[RECORDS FOR THIS EXERCISE — start]
Definition hub_answer (o : hub_outside) (e : hev) (h : hub) (w : world) : hub_result (hans e) :=
  match e return hub_result (hans e) with
  | HUi (UOs (DStat p)) =>
      Some (match ou_err o with
            | Some e => Err e
            | None => match wd_files w !! p with Some f => Ok (file_info p f) | None => Err ErrNotExist end
            end, (h, w), [])
  | HUi _ => None
  | HRemove p =>
      Some (match ou_err o with
            | Some e => (Some e, (h, w))
            | None => match wd_files w !! p with
                      | Some _ => (None, (h, set_files (delete p (wd_files w)) w))
                      | None => (Some ErrNotExist, (h, w))
                      end
            end, [])
  | UserCurrent | UserLookup _ => Some (ou_ids o, (h, w), [])
  | LoadX509KeyPair _ _ => Some (if ou_yes o then Some 0 else None, (h, w), [])
  | NetListen network address =>
      Some (if ou_yes o && negb (address_in_use network address w)
            then (Some (length (wd_listeners w)), (h, open_listener network address w))
            else (None, (h, w)), [])
  | GetConfig =>
      Some (ou_config o,
            (h, match ou_config o with GotConfig c => set_configs (c :: wd_configs w) w | _ => w end), [])
  | ProcessExit status => Some (tt, (h, set_exited (Some status) w), [])
  | InstLoad => Some (hb_inst h, (h, w), [])
  | InstStore s => Some (tt, (hb_set_inst s h, w), [])
  | ListenerStore l => Some (tt, (hb_set_listener l h, w), [])
  | ListenerConfigLoad => Some (hb_listenerConfig h, (h, w), [])
  | ListenerConfigStore c => Some (tt, (hb_set_listenerConfig c h, w), [])
  | HttpServerLoad => Some (hb_httpServer h, (h, w), [])
  | HttpServerStore hs => Some (tt, (hb_set_httpServer hs h, w), [])
  | ExitSend e =>
      match hb_exitErrorChan h with [] => Some (tt, (hb_set_exitErrorChan [e] h, w), []) | _ => None end
  | ExitReceive =>
      match hb_exitErrorChan h with e :: l => Some (e, (hb_set_exitErrorChan l h, w), []) | [] => None end
  | HubTryLock => Some (if hb_lock h then (false, (h, w)) else (true, (hb_set_lock true h, w)), [])
  | HubUnlock => Some (tt, (hb_set_lock false h, w), [])
  | ReentrantStore b => Some (tt, (hb_set_reloadReentrant b h, w), [])
  | ReentrantCAS => Some (hb_reloadReentrant h, (hb_set_reloadReentrant false h, w), [])
  | RegistryLoad => Some (hb_wsfsRegistry h, (h, w), [])
  | RegistryCAS r =>
      Some (match hb_wsfsRegistry h with Some _ => (false, (h, w)) | None => (true, (hb_set_wsfsRegistry r h, w)) end, [])
  | NewHTTPServer tls => Some (length (wd_servers w), (h, set_servers (wd_servers w ++ [mkHttpServer tls false []]) w), [])
  | ServeStart hs l _ =>
      match wd_servers w !! hs with
      | None => None
      | Some s =>
          Some (if hs_shutdown s then (false, (h, close_listener l w))
                else (true, (h, set_servers (<[hs := hs_add_listener l s]> (wd_servers w)) w)), [])
      end
  | ServeReturns hs l =>
      match wd_servers w !! hs with
      | None => None
      | Some s =>
          if hs_shutdown s then Some (Some ErrServerClosed, (h, close_listener l w), [])
          else if ou_yes o then Some (Some ServeFailed, (h, close_listener l w), []) else None
      end
  | ShutdownStart hs =>
      match wd_servers w !! hs with
      | None => None
      | Some s =>
          Some (tt, (h, foldr close_listener (set_servers (<[hs := hs_set_shutdown s]> (wd_servers w)) w) (hs_listeners s)), [])
      end
  | ShutdownWait _ => if ou_yes o then Some (None, (h, w), []) else None
  | NewSessionRegistry c =>
      Some (length (wd_registries w),
            (h, set_registries (wd_registries w ++ [mkHubRegistry (cf_InsecureSessionIdMathRand c) false 0]) w), [])
  | Reconfigure r c => Some (tt, (h, set_registries (alter (hr_reconfigure c) r (wd_registries w)) w), [])
  | RegistryStop r => Some (tt, (h, set_registries (alter hr_stop r (wd_registries w)) w), [])
  | GoServe hs l tls => Some (tt, (h, w), [serve_goroutine hs l tls])
  | GoReload => Some (tt, (h, w), [doReload cwd])
  | GoCollect r => Some (tt, (h, set_registries (alter hr_collect r (wd_registries w)) w), [])
  end.

(** ** Runs *)

Record hub_state := mkHubState { hu_hub : hub; hu_world : world; hu_threads : list (HP unit) }.

Definition zero_Listener : config_Listener := mkConfigListener [] [] (mkConfigTLS false [] []).
Definition NewHub : hub := mkHub None zero_Listener None None [] false false None.

(** The process starts with files that are no sockets of its own. *)
Definition hub_init (files : gmap gostring Z) (c : config_Server) : hub_state :=
  mkHubState NewHub (mkWorld [] [] [] (OtherFile <$> files) [c] None) [serve_main cwd c].

Inductive hub_action :=
| Sighup
| Sigterm
| HubGo (i : nat) (o : hub_outside).

(** Nothing happens after the process has exited. *)
Definition hub_act (a : hub_action) (s : hub_state) : option hub_state :=
  match wd_exited (hu_world s) with
  | Some _ => None
  | None =>
      match a with
      | Sighup => Some (mkHubState (hu_hub s) (hu_world s) (hu_threads s ++ [IssueReload]))
      | Sigterm => Some (mkHubState (hu_hub s) (hu_world s) (hu_threads s ++ [IssueShutdown]))
      | HubGo i o =>
          match hu_threads s !! i with
          | Some (Vis e k) =>
              match hub_answer o e (hu_hub s) (hu_world s) with
              | Some (r, (h, w), new) => Some (mkHubState h w (<[i := k r]> (hu_threads s) ++ new))
              | None => None
              end
          | _ => None
          end
      end
  end.

Fixpoint hub_play (acts : list hub_action) (s : hub_state) : option hub_state :=
  match acts with
  | [] => Some s
  | a :: acts' => match hub_act a s with Some s' => hub_play acts' s' | None => None end
  end.

Definition hub_reachable (files : gmap gostring Z) (c : config_Server) (s : hub_state) : Prop :=
  exists acts, hub_play acts (hub_init files c) = Some s.
End Step.
(* ===== verification/ServerHubInv.v ===== *)
(** * The hub: the invariant of the state its goroutines share *)
From S2P Require Import Prelude GoIO Prog Paths ServerXattr ServerRegistry ServerHttp ServerWebdav ServerWebui ServerHub ServerHubOk.

Section Inv.
Context (cwd : gostring).

Abbreviation hwp p g Q := (wp true (hub_env cwd) p g Q).

(** ** What a goroutine knows is true *)

Record knows (h : hub) (w : world) (g : hghost) : Prop := {
  kn_configs : forall c, c ∈ hg_configs g -> c ∈ wd_configs w;
  kn_stored : hg_stored g = true -> hb_inst h <> None;
  kn_registry : forall r, r ∈ hg_registry g -> hb_wsfsRegistry h = Some r;
  kn_published : hg_published g = true -> hb_wsfsRegistry h <> None;
  kn_fresh : forall r, hg_fresh g = Some r -> (r < length (wd_registries w))%nat;
  kn_owes : forall r, hg_owes g = Some r -> hb_wsfsRegistry h = Some r;
}.

(** It stays true: configurations are not forgotten, the server and the registry
    never become nil and the registry is never replaced. *)
Record hub_grows (h : hub) (w : world) (h' : hub) (w' : world) : Prop := {
  gr_configs : forall c, c ∈ wd_configs w -> c ∈ wd_configs w';
  gr_inst : hb_inst h <> None -> hb_inst h' <> None;
  gr_registry : forall r, hb_wsfsRegistry h = Some r -> hb_wsfsRegistry h' = Some r;
  gr_length : (length (wd_registries w) <= length (wd_registries w'))%nat;
}.

Lemma grows_refl h w : hub_grows h w h w.
Proof. by split. Qed.

Lemma knows_grows h w h' w' g : hub_grows h w h' w' -> knows h w g -> knows h' w' g.
Proof.
  intros [Hc Hi Hr Hl] [Kc Ks Kr Kp Kf Ko]. split.
  - intros c Hcg. by apply Hc, Kc.
  - intros Hs. by apply Hi, Ks.
  - intros r Hrg. by apply Hr, Kr.
  - intros Hp. specialize (Kp Hp). destruct (hb_wsfsRegistry h) as [r|] eqn:E; [|done]. by rewrite (Hr r eq_refl).
  - intros r Hf. specialize (Kf r Hf). lia.
  - intros r Hor. by apply Hr, Ko.
Qed.

(** Closing listeners leaves the rest of the world as it was. *)
Definition same_but_files (w w' : world) : Prop :=
  wd_servers w' = wd_servers w /\ wd_registries w' = wd_registries w /\ wd_configs w' = wd_configs w /\ wd_exited w' = wd_exited w.

Lemma close_listener_same l w : same_but_files w (close_listener l w).
Proof. unfold close_listener. repeat case_match; done. Qed.

Lemma close_listeners_same ls w : same_but_files w (foldr close_listener w ls).
Proof.
  induction ls as [|l ls IH]; [done|]. cbn. destruct (close_listener_same l (foldr close_listener w ls)) as (E1 & E2 & E3 & E4).
  destruct IH as (F1 & F2 & F3 & F4). split_and!; congruence.
Qed.

Lemma same_grows h w w' :
  wd_configs w' = wd_configs w -> length (wd_registries w') = length (wd_registries w) -> hub_grows h w h w'.
Proof. intros E1 E2. split; [intros c; by rewrite E1|done|done|by rewrite E2]. Qed.
(** C3: A command a client encodes is the command the server runs: for all 33
    commands, every mark and however the transport splits the message, the
    arguments the handler is started with are those that were encoded, as long
    as they are in the range of their types and data fits a fast buffer. The two
    stream commands run on the goroutine that reads the connection, so in the
    order of the messages; all others on goroutines of their own. *)
Theorem dispatch_roundtrip (fuel : nat) (s : session) (mark : Z) (req : request) (sched : list nat) :
  in_u 8 mark = true -> wf_fields (req_fields req) = true ->
  (length (payload_of req) <= fastBufferSize)%nat ->
  (dispatchCommand fuel s
     (mkReader (le_bytes 1 mark ++ le_bytes 1 (req_code req) ++ wire (req_fields req)) sched EOF)).1
  = Some (if is_stream_cmd (req_code req) then Inline (exec_request fuel s mark req)
          else Go (exec_request fuel s mark req)).
Proof.
  intros Hm Hwf HL. destruct (dispatch_exec fuel s mark req sched Hm Hwf HL) as [err ->].
  by rewrite <-req_inline_code; destruct (req_inline req).
Qed.

(** C1: Any number of commands and streams of a session run side by side without
    disturbing one another. In every state a session can reach, whatever the
    messages, their interleaving and the answers of the operating system:
    no goroutine has panicked; what a command has sent so far is a prefix of one
    response to its mark, and a whole response once its goroutine has ended (for
    the two stream commands: an error, or the answer is left to the stream); every path it asked for is
    confined to the storage; an ended command holds no buffer, directory or
    descriptor. *)
Theorem session_protocol (fuel : nat) (s : session) (st : sess) (i : nat) (th : thread) :
  root_ok (storage_Path s) -> reachable fuel s st -> ss_threads st !! i = Some th ->
  th_prog th <> Panic /\
  forall mark cmd, th_kind th = KCommand mark cmd ->
    let log := trace_of i (ss_trace st) in
    log_confined (storage_Path s) log /\
    (Forall (partial_frame mark) (log_frames log) \/ response mark (log_frames log)) /\
    (th_prog th = Ret tt ->
       held log = (0%nat, [], []) /\
       (response mark (log_frames log) \/ is_stream_cmd cmd = true /\ Forall (partial_frame mark) (log_frames log))).
Proof.
  intros Hr Hst Hi. destruct (reachable_ok fuel s Hr st Hst) as [_ Hok].
  specialize (Hok i th Hi). destruct th as [k grp p]. simpl in *.
  split.
  - intros ->. destruct k; [destruct Hok as (g & _ & Hs)|destruct Hok as (_ & _ & Hs)];
      exact (Hs 0%nat).
  - intros mark cmd ->. destruct Hok as (g & (Hl1 & Hl2 & Hl3) & Hs). split_and!; [done| |].
    + destruct (g_done g); auto.
    + intros ->. destruct (Hs 0%nat) as [Hg|[Hc Hg]]; unfold answered in *; simpl in *; subst g; auto.
Qed.

(** C5: A write stream writes what it receives, in order. In every reachable state
    of a session the bytes a stream's goroutine has put into its file are a prefix
    of the bytes it has received, each write goes to the descriptor of the stream
    right behind the bytes written before it (short and interrupted writes
    included), and when the closing response is sent without an error before,
    everything received was written; the response carries the number of bytes
    written. After an error nothing more is written and no second error is sent. *)
Theorem stream_in_order (fuel : nat) (s : session) (st : sess) (i j : nat) (mark sfd offset : Z)
    (grp : bool) (p : SP unit) :
  root_ok (storage_Path s) -> reachable fuel s st ->
  ss_threads st !! i = Some (mkThread (KStream j mark sfd offset) grp p) ->
  let log := trace_of i (ss_trace st) in
  sg_written (sg_of log) `prefix_of` sg_received (sg_of log) /\
  forall before e r after, log = before ++ logged_entry e r :: after ->
    let g := sg_of before in
    match e with
    | SysPwrite fd d off =>
        fd = sfd /\ off = i64 (u64 (offset + len (sg_written g))) /\
        sg_received g = sg_written g ++ d /\ sg_failed g = false
    | SendRsp m ec body =>
        m = mark /\ sg_closed g = false /\
        if ec =? ErrorOK then
          body = enc (fields_RspWriteStreamClose (mkRspWriteStreamClose (u64 (len (sg_written g))))) /\
          (sg_failed g = false -> sg_written g = sg_received g)
        else sg_failed g = false
    | _ => True
    end.
Proof.
  intros Hr Hst Hi log. destruct (reachable_ok fuel s Hr st Hst) as [_ Hok].
  specialize (Hok i _ Hi) as (Hl & Hg & _). fold log in Hl, Hg. split.
  - unfold sg_ok in Hg. destruct (sg_failed _); [done|]. rewrite Hg. by apply prefix_app_r.
  - intros before e r after E g. pose proof (Hl _ _ _ E) as [Hb Hpre]. simpl in Hpre.
    fold g in Hb, Hpre. unfold sg_ok in Hb.
    destruct e; try exact I; simpl in Hpre.
    + destruct Hpre as (-> & Hc & _ & _ & _ & _ & He). split_and!; [done..|].
      destruct (ec =? ErrorOK); [|done]. destruct He as [-> Hd]. split; [done|].
      intros Hf. rewrite Hf in Hb. rewrite (Hd Hf), app_nil_r in Hb. done.
    + destruct Hpre as (-> & -> & -> & Hf & _). rewrite Hf in Hb. done.
Qed.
[RECORDS FOR THIS EXERCISE — finish]
- **TASK DESCRIPTION**:
The expected output is the lines from the one holding "- unfold sg_ok" through the last line of the data, exactly as they appear, with nothing before or after.

- **EXERCISE OUTPUT**:
  - unfold sg_ok in Hg. destruct (sg_failed _); [done|]. rewrite Hg. by apply prefix_app_r.
  - intros before e r after E g. pose proof (Hl _ _ _ E) as [Hb Hpre]. simpl in Hpre.
    fold g in Hb, Hpre. unfold sg_ok in Hb.
    destruct e; try exact I; simpl in Hpre.
    + destruct Hpre as (-> & Hc & _ & _ & _ & _ & He). split_and!; [done..|].
      destruct (ec =? ErrorOK); [|done]. destruct He as [-> Hd]. split; [done|].
      intros Hf. rewrite Hf in Hb. rewrite (Hd Hf), app_nil_r in Hb. done.
    + destruct Hpre as (-> & -> & -> & Hf & _). rewrite Hf in Hb. done.
Qed.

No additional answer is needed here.